* **WHAT THE TASK REQUIRES**: Show all lines below holding the string "value".

* **INFORMATION SHOWN**:
(* ===== verification/WcpState.v ===== *)
(** * WcpState: the life of a control block ([wcp.hpp], [src/net/wcp.cpp])

    Creation and buffer sizes, the calls of the user ([connect], [shutdown],
    [close], [listen]), the reader of the UDP socket ([pump_packs]) and the
    periodic [update].  The case of a listener, which works on other blocks, is
    [listen_handle_syn] of file Wcp.

    A call returns the block, its result and the value it stores in [errno],
    if any. *)

From S2P Require Import Prelude Bytes Ring WcpData WcpCodec WcpSend WcpRecv.

Definition WCB_SHUT_RD : Z := 0.
Definition WCB_SHUT_WR : Z := 1.
Definition WCB_SHUT_RDWR : Z := 2.
(** [WAWO_NEGATIVE(EINPROGRESS)] and [EWOULDBLOCK] on Linux. *)
Definition EINPROGRESS : Z := -115.
Definition EWOULDBLOCK : Z := 11.
Definition WAWO_NEGATIVE (a : Z) : Z := if a <? 0 then a else - a.

(** ** Creation *)
Section create.
Context `{memory} `{wcp_env}.

(** [init]: the fields it does not assign keep the value of [w]; the rings are
    allocated (the code asserts that they are not yet). *)
Definition init (w : WCB) : res WCB :=
  rb1 ← bytes_ringbuffer.make WCP_RCV_WND_DEFAULT;
  rb2 ← bytes_ringbuffer.make WCP_RCV_WND_DEFAULT;
  sb1 ← bytes_ringbuffer.make WCP_SND_WND_DEFAULT;
  Ok (mk_WCB (fd w) (four_tuple_hash_id w) WCB_CLOSED 0 0 0 SND_CWND_SLOW_START 0 0
        (local_addr w) (remote_addr w) WCP_RTO_INIT (srtt w) (rttvar w) [] []
        (mk_rcv WCP_RCV_WND_DEFAULT 0) (rcv_received w) rb1 rb2 0
        (backloglist_pending w) (backlogq w) 128 0 0 0
        (snd_lost_cwnd_for_fast_recovery_compensation w) (snd_lost_bigger_than_lost_seq_time w) 0
        (mk_snd 0 0 0 WCP_SND_SSTHRESH_DEFAULT (WCP_IW * WCP_MTU) WCP_RCV_WND_DEFAULT)
        (snd_sending w) 0 0 (snd_flights w) 0 [] sb1 (s_sending_standby w)
        (s_sending_ignore_seq_space w) (curr_milliseconds w) (mk_keepalive 60 60 5) 0
        (so_sent w) (so_calls w) (cond_notified w) (r_cond_notified w)).

Definition get_rcv_buffer_size (w : WCB) : Z := Z.shiftr (bytes_ringbuffer.capacity (rb w)) 1.
Definition get_snd_buffer_size (w : WCB) : Z := Z.shiftr (bytes_ringbuffer.capacity (sb w)) 1.

(** The clamped size: the minimum is taken on [int], the maximum on [u32]. *)
Definition clamp_size (size lo hi : Z) : Z := WAWO_MAX (u32 (WAWO_MIN size hi)) lo.

Definition set_rcv_buffer_size (size : Z) (w : WCB) : res (WCB * Z) :=
  if negb (bool_decide (state w = WCB_CLOSED)) then Ok (w, E_INVALID_OPERATION)
  else
    let _size := clamp_size size WCP_RCV_BUFFER_MIN WCP_RCV_BUFFER_MAX in
    _ ← wawo_assert (bytes_ringbuffer.count (rb w) =? 0);
    r1 ← bytes_ringbuffer.make (u32 (Z.shiftl _size 1));
    let w1 := set_rb r1 w in
    _ ← wawo_assert (bytes_ringbuffer.count (rb_standby w1) =? 0);
    r2 ← bytes_ringbuffer.make (u32 (Z.shiftl _size 1));
    let w2 := set_rb_standby r2 w1 in
    Ok (upd_rcv (set_rwnd_ (bytes_ringbuffer.capacity (rb w2))) w2, OK).

Definition set_snd_buffer_size (size : Z) (w : WCB) : res (WCB * Z) :=
  if negb (bool_decide (state w = WCB_CLOSED)) then Ok (w, E_INVALID_OPERATION)
  else
    let _size := clamp_size size WCP_SND_BUFFER_MIN WCP_SND_BUFFER_MAX in
    _ ← wawo_assert (bytes_ringbuffer.count (sb w) =? 0);
    r ← bytes_ringbuffer.make (u32 (Z.shiftl _size 1));
    Ok (set_sb r w, OK).
End create.

(** The first pack of an accepted connection. *)
Definition SYN_RCVD (synpack : WCB_received_pack) (w : WCB) : res WCB :=
  _ ← wawo_assert (bool_decide (state w = WCB_CLOSED));
  Ok (set_state WCB_SYN_RECEIVED
        (set_received_vec_standby (received_vec_standby w ++ [synpack]) w)).

(** ** The calls of the user *)

(** The start of [connect]; a blocking caller ([None]) then waits until
    [connect_done] has a result. *)
Definition connect `{wcp_env} (addr : Z) (w : WCB) : res (WCB * option Z) :=
  _ ← wawo_assert (remote_addr w =? 0);
  let w1 := set_remote_addr addr w in
  _ ← wawo_assert (bool_decide (state w1 = WCB_CLOSED));
  w2 ← SYN w1;
  let w3 := set_timer_state (curr_milliseconds w2) (set_state WCB_SYNING w2) in
  Ok (w3, if nonblocking w3 then Some EINPROGRESS else None).

Definition connect_done (w : WCB) : res (option Z) :=
  if (wcb_errno w =? 0) && negb (bool_decide (state w = WCB_ESTABLISHED)) then Ok None
  else
    _ ← wawo_assert (if decide (state w = WCB_ESTABLISHED) then wcb_errno w =? 0 else true);
    Ok (Some (wcb_errno w)).

Definition shutdown (shutdown_flag : Z) (w : WCB) : res (WCB * Z * option Z) :=
  _ ← wawo_assert ((shutdown_flag =? WCB_SHUT_RD) || (shutdown_flag =? WCB_SHUT_WR)
                   || (shutdown_flag =? WCB_SHUT_RDWR));
  let '(w1, ec1) :=
    if ((shutdown_flag =? WCB_SHUT_WR) || (shutdown_flag =? WCB_SHUT_RDWR))
       && negb (flag_on (s_flag w) WRITE_LOCAL_WRITE_SHUTDOWNED)
    then (sflag_set WRITE_LOCAL_WRITE_SHUTDOWNED (FIN w), OK) else (w, E_ENOTCONN) in
  let '(w2, ec2) :=
    if ((shutdown_flag =? WCB_SHUT_RD) || (shutdown_flag =? WCB_SHUT_RDWR))
       && negb (flag_on (r_flag w1) READ_LOCAL_READ_SHUTDOWNED)
    then (r_notify (rflag_set READ_LOCAL_READ_SHUTDOWNED w1), OK) else (w1, ec1) in
  if negb (ec2 =? OK) then Ok (w2, -1, Some ec2) else Ok (w2, OK, None).

(** The second test reads [state == WCB_SYN_SENT || state == WCB_SYNING ||
    WCB_SYN_RECEIVED], whose last operand is a non-zero constant. *)
Definition close_aborts (w : WCB) : bool :=
  bool_decide (state w = WCB_SYN_SENT) || bool_decide (state w = WCB_SYNING) || true.

Definition close (w : WCB) : res (WCB * Z * option Z) :=
  if flag_on (wcb_flag w) WCB_FLAG_CLOSED_CALLED then Ok (w, E_EALREADY, Some E_EALREADY)
  else
    let w1 := wflag_set WCB_FLAG_CLOSED_CALLED w in
    let w2 := if decide (state w1 = WCB_LISTEN) then set_state WCB_CLOSED w1 else w1 in
    let w3 := if close_aborts w2
              then let v := set_state WCB_CLOSED w2 in
                   if wcb_errno v =? OK then set_wcb_errno E_ECONNABORTED v else v
              else w2 in
    match state w3 with
    | WCB_CLOSED =>
        Ok (r_notify (rflag_set READ_LOCAL_READ_SHUTDOWNED
              (sflag_set WRITE_LOCAL_WRITE_SHUTDOWNED w3)), OK, None)
    | WCB_ESTABLISHED | WCB_CLOSE_WAIT =>
        let w4 := if negb (flag_on (s_flag w3) WRITE_LOCAL_WRITE_SHUTDOWNED)
                  then sflag_set WRITE_LOCAL_WRITE_SHUTDOWNED (FIN w3) else w3 in
        let w5 := if negb (flag_on (r_flag w4) READ_LOCAL_READ_SHUTDOWNED)
                  then rflag_set READ_LOCAL_READ_SHUTDOWNED w4 else w4 in
        Ok (r_notify w5, OK, None)
    | _ => Fault Thrown
    end.

Definition listen (backlog : Z) (w : WCB) : res (WCB * Z * option Z) :=
  if local_addr w =? 0 then Ok (w, E_EOPNOTSUPP, Some E_EOPNOTSUPP)
  else
    _ ← wawo_assert (bool_decide (state w = WCB_CLOSED));
    Ok (wflag_set WCB_FLAG_IS_LISTENER (set_backlog_size (u32 backlog) (set_state WCB_LISTEN w)),
        OK, None).

(** ** The reader of the UDP socket

    What successive [recvfrom] answer: a datagram and its sender, or an error
    code ([E_SOCKET_RECV_BLOCK] when there is nothing more). *)
Inductive recvfrom_result : Type :=
| Datagram (bytes : list Z) (sender : Z)
| RecvError (ec : Z).

(** One iteration of [pump_packs]; the flag says whether the loop goes on. *)
Definition pump_one (r : recvfrom_result) (w : WCB) : res (WCB * bool) :=
  match r with
  | RecvError ec =>
      Ok (if negb (ec =? E_SOCKET_RECV_BLOCK)
          then rflag_set READ_RECV_ERROR (set_wcb_errno ec w) else w, false)
  | Datagram m sender =>
      _ ← wawo_assert (WCP_HeaderLen <=? zlen m);
      p ← WCP_RECEIVED_PACK_FROM_UDPMESSAGE m sender;
      Ok (set_received_vec_standby (received_vec_standby w ++ [p]) w, true)
  end.

(** An empty list of answers stands for a socket with nothing to read. *)
Fixpoint pump_packs (answers : list recvfrom_result) (w : WCB) : res WCB :=
  match answers with
  | [] => Ok w
  | r :: l => '(w', go) ← pump_one r w; if (go : bool) then pump_packs l w' else Ok w'
  end.

(** ** The periodic update *)
Section update.
Context `{wcp_env}.

Definition exchange (now : Z) (w : WCB) : res WCB :=
  w1 ← check_recv now w; w2 ← check_flights now w1; check_send now w2.

Definition update (now : Z) (w : WCB) : res WCB :=
  match state w with
  | WCB_CLOSED =>
      Ok (if flag_on (r_flag w) READ_LOCAL_READ_SHUTDOWNED
             && flag_on (s_flag w) WRITE_LOCAL_WRITE_SHUTDOWNED
             && flag_on (wcb_flag w) WCB_FLAG_CLOSED_CALLED
          then set_state WCB_RECYCLE w else w)
  | WCB_LISTEN => Ok w
  | WCB_SYNING => w1 ← check_flights now w; check_send now w1
  | WCB_SYN_SENT =>
      if WCP_SYN_MAX_TIME <=? now -₆₄ timer_state w
      then Ok (notify (set_wcb_errno E_ETIMEOUT (set_state WCB_CLOSED w)))
      else exchange now w
  | WCB_SYN_RECEIVED | WCB_ESTABLISHED | WCB_CLOSE_WAIT =>
      if negb (wcb_errno w =? 0) then Ok (set_state WCB_CLOSED w) else exchange now w
  | WCB_FIN_WAIT_1 | WCB_CLOSING | WCB_FIN_WAIT_2 =>
      if negb (wcb_errno w =? 0) || (WCP_FIN_MAX_TIME <=? now -₆₄ timer_state w)
      then Ok (set_state WCB_CLOSED w) else exchange now w
  | WCB_LAST_ACK =>
      w1 ← exchange now w;
      Ok (if negb (wcb_errno w1 =? 0) || (WCP_LAST_ACK_MAX_TIME <=? now -₆₄ timer_state w1)
          then set_state WCB_CLOSED w1 else w1)
  | WCB_TIME_WAIT =>
      Ok (if WCP_TIMEWAIT_MAX_TIME <=? now -₆₄ timer_state w then set_state WCB_CLOSED w else w)
  | WCB_RECYCLE => Ok w
  end.
End update.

* **YOUR RESPONSE**:
    A call returns the block, its result and the value it stores in [errno],
(** [init]: the fields it does not assign keep the value of [w]; the rings are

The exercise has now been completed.